Lemma initialize_inv origin cs rate end_block s :
  crowdloan_call_ok (call_initialize_reward cs rate end_block) -> crowdloan_inv s ->
  crowdloan_inv (initialize_reward origin cs rate end_block s).2 /\
  (initialize_reward origin cs rate end_block s).1 <> Panic.
Proof.
  intros (Hcs & Hr & He) Hs. pose proof Hs as [Hi Hp Hb].
  unfold initialize_reward. destruct origin; [|done..]. unfold_monad. simpl.
  destruct (Z.ltb_spec (block_number s) end_block); [|done]. simpl.
  destruct (CurrentRewardEndIn s <=? block_number s); [|done].
  rewrite record_contributions_run. simpl.
  split; [|done]. unfold U.ok in *. split; simpl; [| |done].
  - apply foldl_inv; [done|]. intros m [a v] Hin Hm. apply map_Forall_insert_2; [|done].
    rewrite Forall_forall in Hcs. specialize (Hcs _ Hin). simpl in *. unfold U.ok in *.
    assert (0 <= v * rate < 2 ^ 64) by nia.
    split_and!; simpl; unfold U.sat_mul, U.max, U.ok; lia.
  - intros _. rewrite sub_exact by lia. lia.
Qed.

Lemma crowdloan_dispatch_inv origin c s :
  crowdloan_call_ok c -> crowdloan_inv s ->
  crowdloan_inv (crowdloan_dispatch origin c s).2 /\ (crowdloan_dispatch origin c s).1 <> Panic.
Proof.
  intros Hok Hs. destruct c; simpl; [by apply initialize_inv | | | by apply get_money_inv].
  - destruct (associate_account _ _ _ s) as [r s'] eqn:H.
    unfold associate_account in H. run H; split; try done; by destruct Hs.
  - destruct (update_associate_account _ _ _ _ s) as [r s'] eqn:H.
    unfold update_associate_account in H. run H; split; try done; by destruct Hs.
Qed.

Lemma crowdloan_empty_inv l : crowdloan_inv (crowdloan_empty l).
Proof. split; simpl; [apply map_Forall_empty | done | unfold U.ok; lia]. Qed.

(** [C17] In every state reachable from the empty one, by calls with any origin,
    new blocks and other pallets' transfers, nobody has claimed more than the
    reward, and the next call cannot panic: the period divided by is not zero
    as soon as somebody can claim. *)
Theorem crowdloan_reachable l s origin c :
  rtc crowdloan_step (crowdloan_empty l) s -> crowdloan_call_ok c ->
  crowdloan_inv s /\ (crowdloan_dispatch origin c s).1 <> Panic.
Proof.
  intros Hr Hok. assert (crowdloan_inv s) as Hs; [|split; [done | by apply crowdloan_dispatch_inv]].
  clear Hok. pose proof (crowdloan_empty_inv l) as H0. revert H0.
  induction Hr as [s|s1 s2 s3 Hstep _ IH]; intros H1; [done|]. apply IH.
  destruct Hstep; [by apply crowdloan_dispatch_inv | by destruct H1 | by destruct H1].
Qed.

(** [C29] A claim in any state that keeps the invariant of this pallet, on every
    branch: only a signed origin is served; an account without an association, a
    relay account without a contribution and a reward that is paid already are
    refused and nothing changes.  Otherwise the contributor is due the whole
    reward per block for the blocks since the last claim, and no more than what
    is left; that amount is marked claimed in {e every} case, but is paid and
    announced only when it reaches the minimum balance and the treasury has it.
    Nothing else changes. *)
Theorem get_money_spec origin s :
  crowdloan_inv s ->
  let '(r, s') := get_money origin s in
  match origin with
  | Signed who =>
      match AssociatedAccount s !! who with
      | None => r = Err (ModuleErr NoAssociatedAccount) /\ s' = s
      | Some relay =>
          match Contributors s !! relay with
          | None => r = Err (ModuleErr NotContributedYet) /\ s' = s
          | Some i =>
              let amount := Z.min (total_reward i / RewardPeriod s * Z.max (block_number s - last_paid i) 0)
                                  (total_reward i - claimed_reward i) in
              let claimed l events :=
                mkCrowdloan (<[relay := mkRewardInfo (total_reward i) (claimed_reward i + amount)
                                          (block_number s)]> (Contributors s))
                  (AssociatedAccount s) (CurrentRewardEndIn s) (RewardPeriod s) (block_number s)
                  l events in
              if decide (total_reward i <= claimed_reward i) then
                r = Err (ModuleErr AlreadyPaid) /\ s' = s
              else if decide (amount < minimum_balance) then
                r = Err (ModuleErr ScantyReward) /\ s' = claimed (cr_ledger s) (cr_events s)
              else
                match transfer account_id who amount (cr_ledger s) with
                | None => r = Err (ModuleErr RewardFailed) /\ s' = claimed (cr_ledger s) (cr_events s)
                | Some l => r = Ok tt /\ s' = claimed l (cr_events s ++ [RewardPaid who amount])
                end
          end
      end
  | _ => r = Err BadOrigin /\ s' = s
  end.
Proof.
  intros Hs. destruct origin as [|who|]; [done| |done].
  destruct (AssociatedAccount s !! who) as [relay|] eqn:Ha.
  2: { unfold get_money. unfold_monad. by rewrite Ha. }
  destruct (Contributors s !! relay) as [i|] eqn:Hc.
  2: { unfold get_money. unfold_monad. by rewrite Ha, Hc. }
  cbv zeta. case_decide as Hle.
  - unfold get_money. unfold_monad. rewrite Ha, Hc. by rewrite (proj2 (Z.ltb_ge _ _)) by lia.
  - rewrite (get_money_run who relay i s) by (done || lia).
    fold (claimable (RewardPeriod s) (block_number s) i).
    case_decide; [by split|]. by destruct (transfer _ _ _ _).
Qed.

(** [get_money] called by [who] in each of the blocks [times]. *)
Definition claim_all (who : AccountId) (times : list BlockNumber) s : CrowdloanState L :=
  foldl (fun s t => (get_money (Signed who) (block_number_put t s)).2) s times.

(** [C18] However often and whenever a contributor claims, what its account gains
    is at most what was left of the reward. *)
Theorem claims_bounded `{!CurrencyLaws L} who relay i times s :
  who <> account_id -> crowdloan_inv s -> Forall (U.ok 32) times ->
  AssociatedAccount s !! who = Some relay -> Contributors s !! relay = Some i ->
  free_balance (cr_ledger (claim_all who times s)) who
  <= free_balance (cr_ledger s) who + (total_reward i - claimed_reward i).
Proof.
  intros Hne Hs Ht. revert i s Hs. induction Ht as [|t times Ht _ IH]; intros i s Hs Ha Hc; simpl.
  { destruct (ci_info s Hs relay i Hc) as [? _]. lia. }
  set (s0 := block_number_put t s).
  assert (crowdloan_inv s0) as Hs0 by (by destruct Hs).
  pose proof (get_money_inv (Signed who) s0 Hs0) as [Hs1 _].
  destruct (decide (claimed_reward i < total_reward i)) as [Hlt|Hge].
  - rewrite (get_money_run who relay i s0) in Hs1 |- * by done.
    set (amount := claimable _ _ i) in *. set (s1 := Contributors_put _ s0) in *.
    assert (Contributors s1 !! relay = Some (paid amount t i)) as Hc1 by apply lookup_insert_eq.
    assert (0 <= amount) as Hpos.
    { apply (claimable_range (RewardPeriod s0) (block_number s0) i); [by apply (ci_info s Hs relay)|].
      apply (ci_period s Hs). intros He. by rewrite He, lookup_empty in Hc. }
    case_decide; [|destruct (transfer account_id who amount (cr_ledger s0)) as [l|] eqn:Htr];
      (etrans; [apply (IH (paid amount t i)); [done.. |apply Hc1]|]); simpl; [lia| |lia].
    rewrite (transfer_receives _ _ _ _ _ Htr) by congruence. simpl. lia.
  - assert (exists e, get_money (Signed who) s0 = (Err e, s0)) as [e He].
    { apply get_money_refused. intros who' relay' i' [= <-] Ha' Hc'.
      change (AssociatedAccount s !! who = Some relay') in Ha'.
      change (Contributors s !! relay' = Some i') in Hc'. by simplify_eq. }
    rewrite He in *. by apply (IH i s0).
Qed.

(** ** Vesting *)

(** The specification: a reward of [total] vests from block [start] on, in equal
    parts per block of the period. *)
Definition vested (total period start now : Z) : Z := Z.min total (total / period * (now - start)).

(** The record of a contributor in block [now] follows the specification. *)
Record vesting (total period start now : Z) (i : RewardInfo) : Prop := {
  vest_total : total_reward i = total;
  vest_claimed : claimed_reward i = vested total period start (last_paid i);
  vest_start : start <= last_paid i <= now;
}.
(* ===== verification/RuntimeFunds.v ===== *)
(** * The Halongbay runtime: two pallets on one ledger

    [runtime/halongbay/src/lib.rs] composes the treasury and the crowdloan
    rewards pallet over one [Balances]: donations fill the treasury's account,
    root allocates from it and contributors claim from it.  This file puts the
    two models together and shows that the account's books balance, and under
    which condition every claim can be paid. *)
From S2P Require Import Prelude StakingTypes Externals Treasury CrowdloanRewards.

(** The calls of the treasury, as [#[pallet::call]] generates them. *)
Inductive TreasuryCall :=
  | call_donate (amount : Balance)
  | call_allocate (dest : AccountId) (amount : Balance).

Section Runtime.
Context {L : Type} `{!Currency L, TC : !TreasuryConfig, CC : !CrowdloanConfig}.

Definition treasury_dispatch (origin : RawOrigin AccountId) (c : TreasuryCall)
    : Treasury.Call (L := L) :=
  match c with
  | call_donate amount => donate origin amount
  | call_allocate dest amount => allocate origin dest amount
  end.

(** [enum Call] of [construct_runtime!], the two pallets of this repository. *)
Inductive RuntimeCall :=
  | Crowdloan (c : CrowdloanCall)
  | Treasury (c : TreasuryCall).

Inductive RuntimeError :=
  | CrowdloanError (e : CrowdloanRewards.Error)
  | TreasuryError (e : Treasury.Error).

(** The storage of both pallets; the ledger and the block number of
    [frame_system] are in the crowdloan's state. *)
Record RuntimeState := mkRuntime {
  rt_crowdloan : CrowdloanState L;
  rt_treasury : list Treasury.Event;
}.
Implicit Types r : RuntimeState.

Definition rt_ledger r : L := cr_ledger (rt_crowdloan r).
Definition crowdloan_put (c : CrowdloanState L) r : RuntimeState := mkRuntime c (rt_treasury r).
Definition treasury_view r : TreasuryState L := mkTreasury (rt_ledger r) (rt_treasury r).
Definition treasury_put (t : TreasuryState L) r : RuntimeState :=
  mkRuntime (cr_ledger_put (tr_ledger t) (rt_crowdloan r)) (tr_events t).
(* ===== verification/PalletTests.v ===== *)
(** * The tests of the treasury, crowdloan and author inherent pallets

    The mocks of [pallets/{treasury,crowdloan-rewards}/src/mock.rs] and the tests
    of the three pallets, replayed on the models: each [Example] is the test of
    its name, with the errors, balances and events the test expects. *)
From Stdlib Require Import Strings.Byte.
From S2P Require Import Prelude StakingTypes Externals Treasury CrowdloanRewards RuntimeFunds.
From S2P Require Import AuthorInherent StakingMock.

(** ** The treasury *)

Module TreasuryTests.
Definition ONE_COIN_UNIT : Balance := 1000000000000.
Definition MINIMUM_BALANCE : Balance := 500.
(** The mock's existential deposit. *)
#[local] Instance currency : Currency Ledger := ledger_currency MINIMUM_BALANCE.

Definition mock_test : TreasuryState Ledger :=
  let balances := [(1%N, 1000 * ONE_COIN_UNIT); (2%N, 1000 * ONE_COIN_UNIT)] in
  mkTreasury (mkLedger (list_to_map ((fun e => (e.1, Z.to_N e.2)) <$> balances)) ∅ (sumZ snd balances)) [].

Example donate_with_scanty_amount : donate (Signed 1%N) 1 mock_test = (Err (ModuleErr ScantyAmount), mock_test).
Proof. reflexivity. Qed.

Example allocate_with_scanty_amount :
  allocate Root 1%N 1 mock_test = (Err (ModuleErr ScantyAmount), mock_test).
Proof. reflexivity. Qed.

Example donate_work :
  let fund := 100 * ONE_COIN_UNIT in
  let '(r, s) := donate (Signed 1%N) fund mock_test in
  r = Ok tt /\ tr_events s = [DonationReceived 1%N fund (fund - MINIMUM_BALANCE)].
Proof. vm_compute. by split. Qed.

Example allocate_work :
  let fund := 100 * ONE_COIN_UNIT in
  let reward := 50 * ONE_COIN_UNIT in
  let s := (donate (Signed 1%N) fund mock_test).2 in
  let '(r, s) := allocate Root 3%N reward s in
  r = Ok tt /\
  tr_events s = [DonationReceived 1%N fund (fund - MINIMUM_BALANCE);
                 FundsAllocated 3%N reward (fund - reward - MINIMUM_BALANCE)].
Proof. vm_compute. by split. Qed.

Example allocate_error :
  allocate Root 1%N (100000 * ONE_COIN_UNIT) mock_test = (Err (ModuleErr FailedAllocation), mock_test).
Proof. reflexivity. Qed.

Example donate_error :
  donate (Signed 1%N) (1000000 * ONE_COIN_UNIT) mock_test = (Err (ModuleErr FailedDonation), mock_test).
Proof. reflexivity. Qed.
End TreasuryTests.

(** ** The crowdloan rewards *)

Module CrowdloanTests.
Definition Runtime : Type := RuntimeState (L := Ledger).
(** The public keys of [get_ed25519_pairs]; the signature of a pair over a
    payload is the one of [mock_crowdloan]. *)
Definition pair (i : N) : RelayChainAccountId := (900 + i)%N.
Definition sign (i : N) (payload : AccountId) : MultiSignature := (CrowdloanRewards.encode payload, pair i).

Definition Crowdloan_call (origin : RawOrigin AccountId) (c : CrowdloanCall) (s : Runtime)
    : option CrowdloanRewards.Error * Runtime :=
  let '(r, s) := runtime_dispatch origin (Crowdloan c) s in
  (match r with Err (ModuleErr (CrowdloanError e)) => Some e | _ => None end, s).

(** [ExtBuilder::build]: the rewards are initialised in the genesis block. *)
Definition build (contributions : list (RelayChainAccountId * Z)) : Runtime :=
  let l := mkLedger {[100%N := 100000000%N]} ∅ 100000000 in
  let s := mkRuntime (crowdloan_empty l) [] in
  let s := (Crowdloan_call Root (call_initialize_reward contributions 10 10) s).2 in
  crowdloan_put (block_number_put 1 (rt_crowdloan s)) s.
Definition mock_test : Runtime := build [(1%N, 500); (2%N, 500); (pair 0, 500)].
Definition run_to_block (n : BlockNumber) (s : Runtime) : Runtime :=
  if decide (block_number (rt_crowdloan s) < n)
  then crowdloan_put (block_number_put n (rt_crowdloan s)) s else s.
Definition events (s : Runtime) : list CrowdloanRewards.Event := cr_events (rt_crowdloan s).
Definition info_of (who : RelayChainAccountId) (s : Runtime) : option RewardInfo :=
  Contributors (rt_crowdloan s) !! who.
Definition treasury_funded (s : Runtime) : Runtime :=
  (runtime_dispatch (Signed 100%N) (Treasury (call_donate 10000000)) s).2.

Example init_reward_work :
  let again := call_initialize_reward [(1%N, 500); (2%N, 500)] 10 in
  let s := run_to_block 10 mock_test in
  (Crowdloan_call Root (again 10) mock_test).1 = Some AlreadyInitReward /\
  (Crowdloan_call Root (again 10) s).1 = Some InvalidEndBlock /\
  (Crowdloan_call Root (again 20) s).1 = None.
Proof. vm_compute. repeat split. Qed.

Example associate_account_work :
  let call := call_associate_account (pair 0) (sign 0 1%N) in
  (Crowdloan_call (Signed 2%N) call mock_test).1 = Some InvalidSignature /\
  let '(r, s) := Crowdloan_call (Signed 1%N) call mock_test in
  r = None /\ (Crowdloan_call (Signed 1%N) call s).1 = Some AlreadyAssociated /\
  events s = [AssociatedAccountEvent 1%N (pair 0)].
Proof. vm_compute. repeat split. Qed.

(** The states of [get_money_work]: accounts 11, who has not contributed, and 1,
    who has, are associated; 1 claims in the blocks 2, 8 and 11. *)
Definition associated : Runtime :=
  let s := treasury_funded mock_test in
  let s := (Crowdloan_call (Signed 11%N) (call_associate_account (pair 1) (sign 1 11%N)) s).2 in
  (Crowdloan_call (Signed 1%N) (call_associate_account (pair 0) (sign 0 1%N)) s).2.
Definition claimed_at (n : BlockNumber) (s : Runtime) : Runtime :=
  (Crowdloan_call (Signed 1%N) call_get_money (run_to_block n s)).2.

Example get_money_work :
  let claim who s := (Crowdloan_call (Signed who) call_get_money s).1 in
  let s2 := claimed_at 2 associated in
  let s8 := claimed_at 8 s2 in
  let s11 := claimed_at 11 s8 in
  claim 1%N (treasury_funded mock_test) = Some NoAssociatedAccount /\
  claim 11%N associated = Some NotContributedYet /\
  claim 1%N (run_to_block 2 associated) = None /\ claim 1%N s2 = Some ScantyReward /\
  info_of (pair 0) s2 = Some (mkRewardInfo 5000 1000 2) /\
  (claimed_reward <$> info_of (pair 0) s8) = Some 4000 /\
  (claimed_reward <$> info_of (pair 0) s11) = Some 5000 /\
  claim 1%N s11 = Some AlreadyPaid /\
  events s11 = [AssociatedAccountEvent 11%N (pair 1); AssociatedAccountEvent 1%N (pair 0);
                RewardPaid 1%N 1000; RewardPaid 1%N 3000; RewardPaid 1%N 1000].
Proof. vm_compute. repeat split. Qed.

Example update_associate_account_work :
  let update who native i sig s :=
    Crowdloan_call (Signed who) (call_update_associate_account native (pair i) sig) s in
  let s := (Crowdloan_call (Signed 1%N) (call_associate_account (pair 0) (sign 0 1%N))
              (treasury_funded mock_test)).2 in
  (update 2%N 1%N 1%N (sign 1 2%N) s).1 = Some BadRelayAccount /\
  (update 2%N 1%N 0%N (sign 1 2%N) s).1 = Some InvalidSignature /\
  (update 2%N 2%N 1%N (sign 1 2%N) s).1 = Some NoAssociatedAccount /\
  let s := claimed_at 5 s in
  let '(r, s) := update 3%N 1%N 0%N (sign 0 3%N) s in
  r = None /\
  let s := run_to_block 6 s in
  let '(r, s) := Crowdloan_call (Signed 3%N) call_get_money s in
  r = None /\ (Crowdloan_call (Signed 1%N) call_get_money s).1 = Some NoAssociatedAccount.
Proof. vm_compute. repeat split. Qed.
End CrowdloanTests.

(** ** The author inherent *)

Module AuthorTests.
(** [roll_to], for the pallet alone; the block number of [frame_system] is an
    argument. *)
Fixpoint roll (blocks : nat) (s : AuthorState) : AuthorState :=
  match blocks with O => s | S n => roll n (AuthorInherent.on_initialize s).1 end.
Definition roll_to (from to : BlockNumber) (s : AuthorState) : AuthorState := roll (Z.to_nat (to - from)) s.

Example set_author_works :
  let s := mkAuthorState None [] in
  let '(r, s) := set_author NoOrigin 1%N s in
  r = Ok tt /\
  let '(r, s) := set_author NoOrigin 1%N (roll_to 0 1 s) in
  r = Ok tt /\ Author (roll_to 1 2 s) = None.
Proof. vm_compute. repeat split. Qed.

Example double_author_fails :
  let s := (set_author NoOrigin 1%N (mkAuthorState None [])).2 in
  set_author NoOrigin 1%N s = (Err (ModuleErr AuthorAlreadySet), s).
Proof. vm_compute. reflexivity. Qed.
End AuthorTests.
******************************
Return each line of the listing that holds the word "vested".

Written response:
Definition vested (total period start now : Z) : Z := Z.min total (total / period * (now - start)).
  vest_claimed : claimed_reward i = vested total period start (last_paid i);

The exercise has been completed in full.